Bug Bounty Program Use Cases

While there are risks, when properly scoped, bug bounty programs can help provide value to healthcare solution providers in some great ways:

• Mobile application for patients. Whether it’s an application provider, or a healthcare organization with a development team, patient-facing applications are a great opportunity for bug bounty testing. APIs are a huge weakness for many mobile apps, so setting up a test environment with test apps and keeping the door open to researchers will help ensure those mobile apps stay secure.

• web application. Most bug bounty programs focus on web applications. Many of these are for-profit web apps sold to customers, but the same vulnerabilities exist in custom program apps developed by marketing and research teams.

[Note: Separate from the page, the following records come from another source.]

Lemma volume_samples_spec volumes channels samples total : (0 < channels)%nat -> (channels <= length volumes)%nat -> Forall is_s32 volumes ->
  (total * f_size f <= length samples)%nat -> bytes_ok samples -> forall n k, (k + n <= total)%nat ->
  volume_samples (f_size f) scale n volumes channels (k mod channels) (drop (k * f_size f) samples) =
    Ok (concat (scaled f samples volumes channels <$> seq k n)).
Proof.
  intros Hc Hv Hvs Hl Hs. induction n as [|n IH]; intros k Hk; [done|]. cbn [volume_samples seq].
  assert ((k * f_size f + f_size f <= length samples)%nat) as Hle by nia.
  unfold take_sample. rewrite length_drop, (proj2 (Nat.leb_le _ _)) by lia. cbn [mbind outcome_bind]. fold (sample f samples k).
  pose proof (Nat.mod_upper_bound k channels ltac:(lia)) as Hm.
  destruct (lookup_lt_is_Some_2 volumes (k mod channels)) as [v Ev]; [lia|]. rewrite Ev. cbn [deref mbind outcome_bind].
  rewrite Hscale; [|unfold sample; rewrite length_take, length_drop; lia|by apply Forall_take, Forall_drop|exact (Forall_lookup_1 _ _ _ _ Hvs Ev)].
  cbn [mbind outcome_bind]. rewrite next_channel_mod, drop_drop by done. replace (k * f_size f + f_size f)%nat with (S k * f_size f)%nat by lia.
  rewrite IH by lia. cbn [mbind outcome_bind]. rewrite fmap_cons. cbn [concat]. do 2 f_equal.
  unfold scaled, factor. rewrite Ev. apply Hacc.
Qed.

Lemma volume_samples_ok volumes channels samples n : (0 < channels)%nat -> (channels <= length volumes)%nat -> Forall is_s32 volumes ->
  (n * f_size f <= length samples)%nat -> bytes_ok samples ->
  volume_samples (f_size f) scale n volumes channels 0 samples = Ok (volume_reference f samples volumes channels n).
Proof.
  intros Hc Hv Hvs Hl Hs. pose proof (volume_samples_spec volumes channels samples n Hc Hv Hvs Hl Hs n 0 ltac:(lia)) as E.
  by rewrite Nat.Div0.mod_0_l in E.
Qed.
End volume_proof.
(** Taking out the entry [e] with the pair [x]. *)
Lemma remove_entry_ok s l1 e l2 k1 x k2 : idxset_rep s (l1 ++ e :: l2) (k1 ++ x :: k2) -> length l1 = length k1 ->
  exists s', idxset_remove_entry s e = Ok s' /\ idxset_rep s' (l1 ++ l2) (k1 ++ k2) /\
    is_current_index s' = is_current_index s.
Proof.
  intros R Hlen. set (l := l1 ++ e :: l2) in *.
  assert (e ∈ l) as He by set_solver. pose proof (dll_nodup _ _ _ (ir_iterate _ _ _ R)) as Hn.
  destruct (NoDup_split_notin _ _ _ Hn) as (Hn1 & Hn2 & _). assert (e ∉ l1 ++ l2) as Hne by set_solver.
  pose proof (ir_carries _ _ _ R) as Hc. apply Forall2_app_inv in Hc as [Hc1 Hc2]; [|done].
  apply Forall2_cons in Hc2 as [[Hi Hd] Hc2].
  destruct (unlink_dll _ _ _ _ (ir_iterate _ _ _ R) He) as (itn & itp & hd & tl & E1 & D1 & _ & _ & Hhd & Htl & _).
  destruct (table_remove_ok _ _ _ _ _ e (hash_func x.2 mod NBUCKETS) (ir_by_data _ _ _ R) He Hn)
    as (dn & dp & bd & E2 & T2); [unfold data_bucket; by rewrite Hd|].
  destruct (table_remove_ok _ _ _ _ _ e (x.1 mod NBUCKETS) (ir_by_index _ _ _ R) He Hn)
    as (xn & xp & bi & E3 & T3); [unfold index_bucket; by rewrite Hi|].
  unfold l in D1, T2, T3, Hhd, Htl. rewrite (rm_split _ _ _ Hn) in D1, T2, T3, Hhd, Htl.
  pose proof (ir_n _ _ _ R) as Hnn. pose proof (ir_current _ _ _ R) as Hcur.
  assert (length l = S (length (l1 ++ l2))) as Hll by (unfold l; rewrite !length_app; simpl; lia).
  unfold idxset_remove_entry. rewrite E1, bind_ok, Hd, Hi. cbn [deref]. rewrite !bind_ok, E2, bind_ok, E3, bind_ok.
  rewrite pa_assert_true, bind_ok by blia. eexists. split; [done|]. split; [|done].
  assert (forall a, a ∈ l1 ++ l2 -> a <> e) as Hae by (intros a Ha ->; done).
  split; cbn.
  - by apply dll_delete.
  - by rewrite (ir_head _ _ _ R).
  - by rewrite (ir_tail _ _ _ R).
  - apply (Forall2_impl_elem (carries s)); [by apply Forall2_app|]. intros a y Ha _ [? ?].
    unfold carries; simpl. by rewrite !lookup_delete_ne by (apply not_eq_sym, Hae, Ha).
  - rewrite map_size_delete, Hi, (ir_size_idx _ _ _ R). simpl. lia.
  - rewrite map_size_delete, Hd, (ir_size_data _ _ _ R). simpl. lia.
  - rewrite u32_small; lia.
  - apply table_delete; [done|]. eapply table_ext; [|exact T2]. intros a Ha. unfold data_bucket; simpl.
    by rewrite lookup_delete_ne by (apply not_eq_sym, Hae, Ha).
  - apply table_delete; [done|]. eapply table_ext; [|exact T3]. intros a Ha. unfold index_bucket; simpl.
    by rewrite lookup_delete_ne by (apply not_eq_sym, Hae, Ha).
  - by eapply delete_distinct, (ir_distinct _ _ _ R).
  - pose proof (ir_sorted _ _ _ R) as Hs. rewrite !fmap_app, fmap_cons in *. by eapply StronglySorted_skip.
  - pose proof (ir_below _ _ _ R) as Hb. rewrite !Forall_app, Forall_cons in *. naive_solver.
  - lia.
Qed.
(** Making the entry [e] for new data. *)
Definition fresh s e : Prop := is_idx s !! e = None /\ is_data s !! e = None.

Lemma fresh_notin s l kv e : idxset_rep s l kv -> fresh s e -> e ∉ l.
Proof. intros R [_ Hf] He. destruct (rep_carries _ _ _ _ R He) as (j & x & _ & _ & _ & ?). congruence. Qed.
(** ** Witnesses *)

Module IdxsetExample.
Definition cmds : list (idxset_cmd string) :=
  [IPut 1 "a"; IPut 2 "b"; IPut 3 "b"; IRemoveByIndex 0; IPut 3 "c"; ICopy (fun _ => "x") [8; 9]; IIterate]%string.
Definition run : outcome (list (idxset_result string) * pa_idxset string) := idxset_run cmds pa_idxset_new.
End IdxsetExample.
Import IdxsetExample.

Lemma idxset_refines_witness : exists s, run = Ok (
  [(0, [], Some 0); (0, [], Some 1); (-1, [], Some 1); (0, ["a"], None); (0, [], Some 2); (0, ["x"], None); (0, ["b"; "c"], None)]%string, s).
Proof.
  destruct (idxset_refines cmds) as (s & E); [done| |exists s; exact E].
  cbn [idxset_cmds_ok cmds]. repeat (split; [first [exact I | reflexivity | split; [split; reflexivity|reflexivity] | (split; [by apply (bool_decide_unpack _); vm_compute|split; [by apply Nat.leb_le; vm_compute|reflexivity]]) | simpl; lia]|]; intros ? ? E;
    vm_compute in E; injection E as <- <-). exact I.
Defined.

Lemma idxset_foreach_witness : exists s s' l', foreach 2 (fun x => x.1 =? 0) s = Ok ([(0, 7); (1, 9)], s') /\
  idxset_rep s' l' [(1, 9)].
Proof.
  destruct (put_new_ok pa_idxset_new [] [] 1 7 new_ok) as (s1 & E1 & R1 & C1); [done|done|by constructor|done|].
  vm_compute in E1. injection E1 as <-.
  destruct (put_new_ok _ _ _ 2 9 R1) as (s2 & _ & R2 & _); [done|done|by repeat constructor|done|].
  destruct (idxset_foreach (fun x => x.1 =? 0) s2 _ _ R2) as (s' & l' & E & R & _).
  exists s2, s', l'. split; [exact E|exact R].
Defined.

• Third-party vendor selection. Bug bounty programs don’t have to be used internally to be valuable, but they can also be considered part of the security assessment process. If a solution provider has a bug bounty program, it shows that they have confidence in their program, and it also shows that the product has an established program to continuously crowdsource vulnerability discovery and remediation. Also, if your security team has the skills, it also gives them a goal to do security testing on their own.

Bug Bounty Example

At this point, I hope you’re thinking about how bug bounty programs can benefit your security program. However, you may be wondering if it’s worth the time and effort. To illustrate its value, here are some of the vulnerabilities I’ve personally found in healthcare-related applications.

• Persistent XSS injection into the admin portal of the telemedicine application. A P2 level bug that allows malicious actors to gain full administrator access to the targeted telemedicine application.

• Unauthorized patient/provider create/update/delete access in web-based EMR. A P2 level error that can be used to access patient data from other organizations hosted on the EMR system.

• Unauthorized prescription creation/viewing in a web-based pharmacy. A P2-level vulnerability that can be used to insert prescriptions into other users of an online pharmacy.

• Root access to the call center server. A P1-level vulnerability can be exploited to gain root-level access to a target server, thereby granting full control over the entire application.

• SAML injection takes over encrypted email solutions. Inserting a P1-level error in the SAML configuration, allowing malicious actors to take over the authentication mechanisms and full site control of encrypted email solutions.

While it does take some planning and management to build a bug bounty program, there is no doubt that leveraging the thousands of researchers actively involved in these programs will make the state of your security program more mature.

Even if your organization isn’t ready for a crowdsourced security review, some of your solution providers may be, and it may only take a little pressure to get them to exploit a vulnerability to enhance security across the healthcare industry .

Seth Fogie is Director of Information Security at Penn Medicine.